Please, shut the fuck up


I've gotta say here here, The baby boomer generation grew up in FDRs America, we grew up in Reagens America, so again, STFU. FDRs American had more democratic controls, it had more opportunity, Reagens American is a Corporate ologarchy, where everyone is pretty much at the marcy of the ruling buisiness class.

The Bud struggle/republican idea of pick yourself up by your bootstraps and it will be ok, might have worked in the 1950s, where everyone had access to a boot, but now a few people have all the boots.

So yeah, I'm also sick of dickhead baby boomers judging the 20 somethings, saying its a character or culture problem, nothing could be farther from the truth. There ARE no more bootstraps left.

Bud Struggle
24th August 2010, 13:24
The Bud struggle/republican idea of pick yourself up by your bootstraps and it will be ok, might have worked in the 1950s, where everyone had access to a boot, but now a few people have all the boots.

I'm more of the 80s generation, thank you. :)

RGacky3
24th August 2010, 14:31
were you born in the 80s?

Jazzratt
24th August 2010, 17:59
I've learned surprising things about leftist attitudes to the unemployed in this thread. None of them were pleasant.

Devrim
24th August 2010, 19:03
I've learned surprising things about leftist attitudes to the unemployed in this thread. None of them were pleasant.

I haven't read through it all. What were they?

I can't imagine anybody who was a socialist having a bad attitude towards the unemployed, particularly during this crisis.

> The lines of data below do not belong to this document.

(** * The recurring-appointment scheduling engine of counseling-server.js

    A shallow embedding of [parseRRule], [genWeeklyInstances], the
    [/api/schedule/week] handler (exception overlay, merge and sort) and the
    [/api/ics] handler, then of [safeName], [getClientStats] and the handlers
    that write clients and appointments, followed by the properties stated
    about them.

    Conventions of the embedding.
    - Timestamps are integral epoch milliseconds ([Z]); arithmetic on them is
      exact, as it is on JavaScript numbers inside the range of [Date].
    - What the code takes from the machine it runs on is a parameter, the
      [host]: the offset of local time from UTC at each instant, the offset
      by which a local time is read back, and the case mapping of strings.
      Nothing is assumed of them, so a property stated for every host holds
      under daylight saving and for every letter; a property that needs a
      constant offset is stated for the hosts [fixed_zone].
    - Strings are sequences of bytes (UTF-8); splitting at an ASCII character
      and comparing with an ASCII name act on them as on the code's strings.
    - The SQLite tables are lists of rows in row order; a [SELECT] without
      [ORDER BY] is read in that order. Storage failures (the handlers'
      [catch] branches) are not modelled, but for the INSERT of an id that
      its table already holds in the handlers that write.
    - On such inputs no embedded function can throw, so each is a total
      function; the one loop runs on fuel, and [loop_exits] shows that the
      fuel given is enough for the loop to leave through its own test. *)

From stdpp Require Import gmap strings list pretty sorting.
From Stdlib Require Import Ascii ZArith Lia Sorted Permutation.

Open Scope Z_scope.

(** ** JavaScript primitives *)

Module Js.

(** A Number: not-a-number, an infinity, or a finite rational [num/den]
    (every finite binary64 value is one). *)
Inductive number : Type :=
| NaN
| PosInf
| NegInf
| Fin (num : Z) (den : positive).

Definition of_Z (n : Z) : number := Fin n 1.

(** [String.prototype.split] with a one-character separator. *)
Fixpoint split (sep : ascii) (s : string) : list string :=
  match s with
  | EmptyString => [EmptyString]
  | String c rest =>
      if Ascii.eqb c sep then EmptyString :: split sep rest
      else match split sep rest with
           | piece :: pieces => String c piece :: pieces
           | [] => [String c EmptyString]
           end
  end.

Definition upper_char (c : ascii) : ascii :=
  let n := nat_of_ascii c in
  if ((97 <=? n) && (n <=? 122))%nat then ascii_of_nat (n - 32) else c.

(** The case mapping of the letters a to z alone: what
    [String.prototype.toUpperCase] does to a string of ASCII characters. *)
Fixpoint ascii_upper (s : string) : string :=
  match s with
  | EmptyString => EmptyString
  | String c rest => String (upper_char c) (ascii_upper rest)
  end.

(** [Array.prototype.includes] on an array of strings. *)
Definition includes (l : list string) (x : string) : bool :=
  existsb (String.eqb x) l.

(** [Array.prototype.join]. *)
Fixpoint join (sep : string) (l : list string) : string :=
  match l with
  | [] => EmptyString
  | [x] => x
  | x :: rest => x +:+ sep +:+ join sep rest
  end.

(** *** [Number(string)] *)

(** The white space and line terminators that StringToNumber strips, as
    UTF-8 bytes: U+0009 to U+000D, U+0020, U+00A0, U+1680, U+2000 to U+200A,
    U+2028, U+2029, U+202F, U+205F, U+3000 and U+FEFF. *)
Definition spaces : list (list ascii) :=
  map (map ascii_of_nat)
    [[9]; [10]; [11]; [12]; [13]; [32]; [194; 160]; [225; 154; 128];
     [226; 128; 128]; [226; 128; 129]; [226; 128; 130]; [226; 128; 131];
     [226; 128; 132]; [226; 128; 133]; [226; 128; 134]; [226; 128; 135];
     [226; 128; 136]; [226; 128; 137]; [226; 128; 138]; [226; 128; 168];
     [226; 128; 169]; [226; 128; 175]; [226; 129; 159]; [227; 128; 128];
     [239; 187; 191]]%nat.

(** [l] without its prefix [p]. *)
Fixpoint strip_prefix (p l : list ascii) : option (list ascii) :=
  match p, l with
  | [], _ => Some l
  | a :: p', b :: l' => if Ascii.eqb a b then strip_prefix p' l' else None
  | _ :: _, [] => None
  end.

(** [l] without the characters of [sp] it begins with; [fuel] bounds their
    number. *)
Fixpoint drop_spaces (fuel : nat) (sp : list (list ascii)) (l : list ascii)
  : list ascii :=
  match fuel with
  | O => l
  | S fuel' =>
      match omap (fun p => strip_prefix p l) sp with
      | rest :: _ => drop_spaces fuel' sp rest
      | [] => l
      end
  end.

Definition trim (l : list ascii) : list ascii :=
  let l1 := drop_spaces (length l) spaces l in
  rev (drop_spaces (length l) (map (@rev ascii) spaces) (rev l1)).

Definition digit_of (base : Z) (c : ascii) : option Z :=
  let n := Z.of_nat (nat_of_ascii c) in
  let v := if (48 <=? n) && (n <=? 57) then n - 48
           else if (97 <=? n) && (n <=? 102) then n - 87
           else if (65 <=? n) && (n <=? 70) then n - 55
           else base in
  if v <? base then Some v else None.

(** The longest prefix of digits: its value, its length, and the rest. *)
Fixpoint digits (base : Z) (acc : Z) (len : Z) (l : list ascii)
  : Z * Z * list ascii :=
  match l with
  | c :: rest =>
      match digit_of base c with
      | Some v => digits base (acc * base + v) (len + 1) rest
      | None => (acc, len, l)
      end
  | [] => (acc, len, [])
  end.

(** Nearest integer to [n/d] ([d > 0]), ties to even. *)
Definition round_half_even (n d : Z) : Z :=
  let q := n / d in
  match (2 * (n mod d)) ?= d with
  | Lt => q
  | Gt => q + 1
  | Eq => if Z.even q then q else q + 1
  end.

Definition reduced (n d : Z) : number :=
  let g := Z.gcd n d in
  if g =? 0 then Fin 0 1 else Fin (n / g) (Z.to_pos (d / g)).

(** Round the positive rational [n/d] to binary64 (53-bit significand,
    gradual underflow, overflow to infinity). *)
Definition round_binary64 (neg : bool) (n d : Z) : number :=
  if n =? 0 then Fin 0 1 else
  let e0 := Z.log2 n - Z.log2 d in
  let e := if e0 <? 0
           then (if d <=? n * 2 ^ (- e0) then e0 else e0 - 1)
           else (if d * 2 ^ e0 <=? n then e0 else e0 - 1) in
  let sh := Z.max (e - 52) (-1074) in
  let m := if sh <? 0 then round_half_even (n * 2 ^ (- sh)) d
           else round_half_even n (d * 2 ^ sh) in
  let sm := if neg then - m else m in
  if sh <? 0 then reduced sm (2 ^ (- sh))
  else if 2 ^ 1024 <=? m * 2 ^ sh then (if neg then NegInf else PosInf)
  else Fin (sm * 2 ^ sh) 1.

Definition exponent_part (l : list ascii) : option Z :=
  match l with
  | [] => Some 0
  | c :: rest =>
      if Ascii.eqb c "e" || Ascii.eqb c "E" then
        let '(neg, rest) :=
          match rest with
          | s :: rest' =>
              if Ascii.eqb s "-" then (true, rest')
              else if Ascii.eqb s "+" then (false, rest')
              else (false, rest)
          | [] => (false, rest)
          end in
        match digits 10 0 0 rest with
        | (v, len, []) => if 0 <? len then Some (if neg then - v else v) else None
        | _ => None
        end
      else None
  end.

In Turkey, both amongst our comrades and my personal friends, there are two situations at the moment.

Those who work in the state sector, some of which is sill 'secure', and those who are in crisis.

There are no 'Unemployed' in this country as even if you don't have a job, you are scrambling for what little work you can get.

My work is casual. This month I have worked one week. Before the crisis started I was working 50 hours a week every week.

Leo who posts on here is working two jobs, one of them 12 plus hours a day for about 10 a day. The other is a little better, but there aren't many hours at the moment.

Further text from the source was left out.